Las discrepancias se centran en tres puntos principales: la forma en que la ley tipifica la violencia vicaria en el Código Penal, el derecho de los niños, niñas y adolescentes a ser escuchados, y la regulación de los regímenes de visitas en casos de violencia de género o indicios de la misma. El Ministerio de Juventud e Infancia considera que sus observaciones no han sido tomadas en cuenta, aunque los tres departamentos se muestran abiertos al diálogo.

Igualdad y Justicia han indicado que están analizando los informes y aportaciones recibidas al anteproyecto, buscando una redacción jurídicamente impecable que ofrezca la máxima protección a las víctimas, tanto madres como menores.

EL NUEVO DELITO EN DEBATE

La Coordinadora Estatal para la Erradicación de la Violencia Vicaria y la Violencia de Género ha expresado su preocupación por la redacción actual de la ley, especialmente en lo que respecta a la nueva figura delictiva que tipifica la violencia vicaria como delito contra la integridad moral. La norma castiga a quien, para causar daño o sufrimiento a su pareja o expareja, cometa delitos contra sus hijos u otros familiares, estableciendo un tipo genérico y otro agravado en el caso de que la víctima sea una mujer.

La Coordinadora considera que esta vía crea un “delito neutro” que contradice el concepto de violencia vicaria y las necesidades reales del fenómeno, definido como “el gran agujero negro” de la violencia machista. Existe el temor de que el delito se convierta en una “nueva puerta de entrada” del falso Síndrome de Alienación Parental, permitiendo que hombres acusados de violencia de género se victimicen denunciando a las mujeres por “instrumentalizar a los hijos para causarles daño”.
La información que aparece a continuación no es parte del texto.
(** * The YOLOv5 .pt -> .onnx export shim (README.py)

    A shallow embedding of the script: the interpreter state the script
    touches ([sys.modules], module objects, [sys.path], [os.environ],
    [sys.argv]) is an explicit record, every Python function of the script
    is a computation in a small state-and-exception monad with an event log,
    and third-party code (the [onnx] import, the framework's [export.py]) is
    an opaque state transformer supplied by the host. *)

From Stdlib Require Import Ascii.
From stdpp Require Import gmap strings list fin_maps pretty.

Open Scope string_scope.

(** ** Strings and [os.path] (POSIX flavour, the script targets a Raspberry Pi) *)

Module PosixPath.

Definition sep : ascii := "/"%char.

(** [s.endswith('/')] *)
Fixpoint endswith_sep (s : string) : bool :=
  match s with
  | EmptyString => false
  | String c EmptyString => bool_decide (c = sep)
  | String _ rest => endswith_sep rest
  end.

(** [s.rstrip('/')] *)
Fixpoint rstrip_sep (s : string) : string :=
  match s with
  | EmptyString => EmptyString
  | String c rest =>
      match rstrip_sep rest with
      | EmptyString => if bool_decide (c = sep) then EmptyString else String c EmptyString
      | rest' => String c rest'
      end
  end.

(** [s.find('/', 1)], with [len(s)] when there is none *)
Definition find_sep_from_1 (s : string) : nat :=
  match String.index 1 "/" s with
  | Some i => i
  | None => String.length s
  end.

(** [s[i:]] *)
Definition drop (i : nat) (s : string) : string :=
  String.substring i (String.length s - i) s.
El Ministerio de Juventud e Infancia comparte este riesgo, señalando que la tipificación puede generar “inseguridad jurídica a las madres protectoras”, refiriéndose a casos de mujeres que denuncian violencia o abusos y se enfrentan a un sistema que se vuelve en su contra.

La ministra de Igualdad, Ana Redondo, ha explicado que el tipo genérico de violencia vicaria se incorporó en el anteproyecto para evitar discriminaciones y respetar el artículo 14 de la Constitución.

Expertas coinciden en la importancia de regular la violencia vicaria, pero desconfían de la vía penal como la más adecuada, sugiriendo que aumentar las penas no es la solución y apostando por incluir un agravante específico por violencia vicaria de género, circunscrita solo a las mujeres.

RÉGIMEN DE VISITAS: UN PUNTO CRÍTICO

Los regímenes de visitas también son un punto central en las negociaciones. El Ministerio de Juventud e Infancia aboga por restringirlos al máximo, sin excepciones. El Código Civil establece que no se establecerá un régimen de visitas en casos de hombres inmersos en procesos de violencia de género o cuando existan “indicios fundados”, salvo que el juez lo motive por el interés superior del menor.

Asociaciones como la Asociación de Juristas Themis insisten en eliminar la excepcionalidad de mantener visitas, considerando que la situación objetiva de riesgo existe desde el momento en que el padre está incurso en un proceso penal o hay indicios. Themis también reclama que la norma incorpore a las mascotas como miembros de la familia que pueden ser instrumentalizados para ejercer violencia.

El anteproyecto reconoce que existen “lagunas” que posibilitan el mantenimiento de las visitas, poniendo en riesgo la seguridad y el bienestar de los menores. Propone añadir al Código Civil que, antes de decidir sobre las visitas, el juez debe escuchar a los niños, y si no es posible, conocer su opinión a través de terceros.

El Ministerio de Juventud e Infancia considera que el texto no garantiza el derecho de los niños a ser escuchados en todos los procesos que les afecten, un aspecto que pretende incluir en la reforma de la Ley de protección a la infancia y adolescencia frente a la violencia.

La versión final de la ley aún está por definirse.